TIPS & TRICKS
How to Cook with Fire
By Rose Langbein
Cooking with Fire
Our favourite way to cook
Cooking over an open flame delivers the most wonderful flavour to your food. It's the way humans have been cooking for thousands of years, and still offers an almost primal sense of satisfaction. We love to use this technique when grilling vegetables, meat, and seafood.
Ted, our resident fire-maker, gave us some tips on cooking with fire. There are two fuels we like to use — wood and charcoal.
If you are using wood, make sure you don’t use anything poisonous, such as oleander, or any treated timber. Any fruit wood, nut wood, or grape prunings are fabulous. Most importantly, your wood needs to be dry.
We like to start with something light and soft that burns easily. Once the fire is burning well, you can start to feed it hardwood, which will burn hotter and for a longer period of time. If you don’t have hardwood, you just need to feed your fire more frequently.
The best way to keep your fire going is to make sure the flame has a way to draw air — oxygen is critical. If you build a fire in a deep hole, it won’t be able to breathe.

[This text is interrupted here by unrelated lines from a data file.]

Definition job (n : Z) : QueueMessage :=
  mk_message (uuid_str n) ("TLM-P01-B0000002A-S" +:+ format_08X n).

Definition history : list queue_call :=
  [Enqueue (job 1); Enqueue (job 2); Enqueue (job 1); Claim 1; Retry (job 2); Claim 1; DeadLetter (job 2);
   Claim 1; Ack (job 1); Claim 1; RecoverProcessing].

Lemma default_namespace : for_namespace ":ground:telemetry:jobs:" = Ok default_keys.
Proof. vm_compute. reflexivity. Qed.

Lemma job_valid n : 0 <= n <= 4294967295 -> valid_message (job n).
Proof.
  intros Hn. unfold valid_message. cbn [job message_job_id message_packet_id].
  apply (new_message_ok n 1 42 n); [unfold uuid_max; lia|]. apply Codec.Codec.format_packet_id_ok.
  change Codec.Codec.UINT32_MAX with 4294967295. split; [lia|]. split; [lia|]. split; [lia|]. reflexivity.
Qed.

Lemma history_ok : Forall call_ok history.
Proof. repeat constructor; cbn [call_ok]; try exact I; apply job_valid; lia. Qed.

Definition start : keyspace (RedisServer:=MapRedis.server) := (∅ : gmap string redis_value).
Definition one_running : keyspace (RedisServer:=MapRedis.server) :=
  (run_queue default_keys [Enqueue (job 1); Enqueue (job 2); Claim 1] start).2.

Lemma start_empty : forall k, value_at start k = None.
Proof. intros k. exact (lookup_empty (K:=string) (M:=gmap string) (A:=redis_value) k). Qed.

Lemma start_represents : represents default_keys start no_work.
Proof. exact (empty_queue default_keys start start_empty). Qed.

Lemma one_running_represents : represents default_keys one_running (mk_work [job 2] [job 1] []).
Proof.
  refine (proj2 (run_refines default_keys [Enqueue (job 1); Enqueue (job 2); Claim 1] start no_work _ _ start_represents)).
  - exact (namespace_keys _ _ default_namespace).
  - repeat constructor; cbn [call_ok]; try exact I; apply job_valid; lia.
Qed.

Lemma queue_refines_witness :
  (run_call default_keys (Ack (job 1)) one_running).1 = Ok Done /\
  (run_call default_keys (Ack (job 2)) one_running).1 = Raise (not_processing (job 2)).
Proof.
  pose proof (queue_refines _ default_keys (Ack (job 1)) one_running _ default_namespace (job_valid 1 ltac:(lia)) one_running_represents) as H1.
  pose proof (queue_refines _ default_keys (Ack (job 2)) one_running _ default_namespace (job_valid 2 ltac:(lia)) one_running_represents) as H2.
  destruct (run_call default_keys (Ack (job 1)) one_running), (run_call default_keys (Ack (job 2)) one_running).
  exact (conj (proj1 H1) (proj1 H2)).
Defined.

Lemma queue_no_loss_witness :
  exists w, represents default_keys (run_queue default_keys history start).2 w /\
    copies (job 1) (entries w) = 0%nat /\ copies (job 2) (entries w) = 1%nat.
Proof.
  pose proof (queue_no_loss _ default_keys history start default_namespace start_empty history_ok) as H.
  assert (times (is_acknowledged (job 1)) (zip history (run_queue default_keys history start).1) = 1%nat) as A1 by (vm_compute; reflexivity).
  assert (times (is_enqueued (job 1)) (zip history (run_queue default_keys history start).1) = 1%nat) as E1 by (vm_compute; reflexivity).
  assert (times (is_acknowledged (job 2)) (zip history (run_queue default_keys history start).1) = 0%nat) as A2 by (vm_compute; reflexivity).
  assert (times (is_enqueued (job 2)) (zip history (run_queue default_keys history start).1) = 1%nat) as E2 by (vm_compute; reflexivity).
  destruct (run_queue default_keys history start) as [os s]. destruct H as (w & Hw & _ & Hc). exists w.
  destruct (Hc (job 1)) as [_ H1], (Hc (job 2)) as [_ H2]. cbn [fst snd] in *.
  split; [exact Hw|]. lia.
Defined.

Lemma claim_fifo_witness :
  (run_queue default_keys (map Enqueue [job 3; job 4] ++ replicate 3 (Claim 5) ++ [Claim 5]) one_running).1 =
  [Ok (Enqueued true); Ok (Enqueued true); Ok (Claimed (Some (job 2))); Ok (Claimed (Some (job 3)));
   Ok (Claimed (Some (job 4))); Ok (Claimed None)].
Proof.
  refine (claim_fifo _ default_keys one_running (mk_work [job 2] [job 1] []) [job 3; job 4] 5
    default_namespace one_running_represents _ _ _).
  - repeat constructor; apply job_valid; lia.
  - refine (proj1 (bool_decide_eq_true _) _). vm_compute. reflexivity.
  - lia.
Defined.

Lemma recover_terminates_witness :
  exists s', recover_processing default_keys 2 one_running = (Ok (Some 1), s') /\
    holds s' (pending default_keys) (encoded [job 1; job 2]).
Proof.
  destruct (recover_terminates _ default_keys one_running (encoded [job 1]) (encoded [job 2]) 2 default_namespace
    (rep_running _ _ _ one_running_represents) (rep_waiting _ _ _ one_running_represents)) as (s' & Hs & _ & Hp & _).
  - cbn. lia.
  - exists s'. split; [exact Hs|exact Hp].
Defined.

Definition garbage : chars := chars_of "not json".
Definition with_garbage : keyspace (RedisServer:=MapRedis.server) :=
  ({[pending default_keys := RList [garbage]]} : gmap string redis_value).

(** A job whose first field is an integer of 4301 digits. *)
Definition long_number : chars := quoted "{'job_id':" ++ replicate 4301 "1"%char ++ ["}"%char].
Definition with_long_number : keyspace (RedisServer:=MapRedis.server) :=
  ({[pending default_keys := RList [long_number]]} : gmap string redis_value).

Lemma claim_quarantines_witness :
  (exists s', claim default_keys 0 with_garbage = (Raise (QueueMessageError "queue entry is not valid JSON"), s') /\
    holds s' (processing default_keys) [] /\ holds s' (failed default_keys) [garbage]) /\
  exists s' reason, claim default_keys 0 with_long_number = (Raise (ValueError reason), s') /\
    holds s' (processing default_keys) [long_number] /\ holds s' (failed default_keys) [].
Proof.
  split.
  - destruct (claim_quarantines _ default_keys with_garbage [] garbage [] []
      (QueueMessageError "queue entry is not valid JSON") 0 default_namespace) as (_ & s' & Hs & _ & [Hr Hf] & _);
      [lia|vm_compute; reflexivity..|].
    exists s'. split; [exact Hs|]. split; [exact Hr|exact Hf].
  - destruct (claim_quarantines _ default_keys with_long_number [] long_number [] []
      (ValueError "Exceeds the limit for integer string conversion") 0 default_namespace) as (_ & s' & Hs & _ & [Hr Hf] & _);
      [lia|vm_compute; reflexivity..|].
    exists s', "Exceeds the limit for integer string conversion"%string. split; [exact Hs|]. split; [exact Hr|exact Hf].
Defined.

End QueueExample.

Never cook directly over the flame, only over the coals. Ideally, we will build the fire on one side, let it burn down, then shuffle the coals across to where we want to cook, as we have done on the opposite page. If you’re cooking something for a long time, make sure you keep your fire burning so you can keep pushing fresh embers over.
If you’re cooking with charcoal, start a fire first, then add a small amount of charcoal and let it ignite. Add more charcoal (you need quite a lot) and let that ignite too. Once the charcoal is alight and covered in a white layer of ash, it is ready to cook on.
To check if your fire is hot enough to cook on, hold your hand about 12cm/5in over the flame — you shouldn’t be able to keep it there longer than a second or two if it’s hot, and about 5 seconds if it’s medium. Be careful not to light your fire in a windy spot and follow local guidelines to ensure you practice fire safety.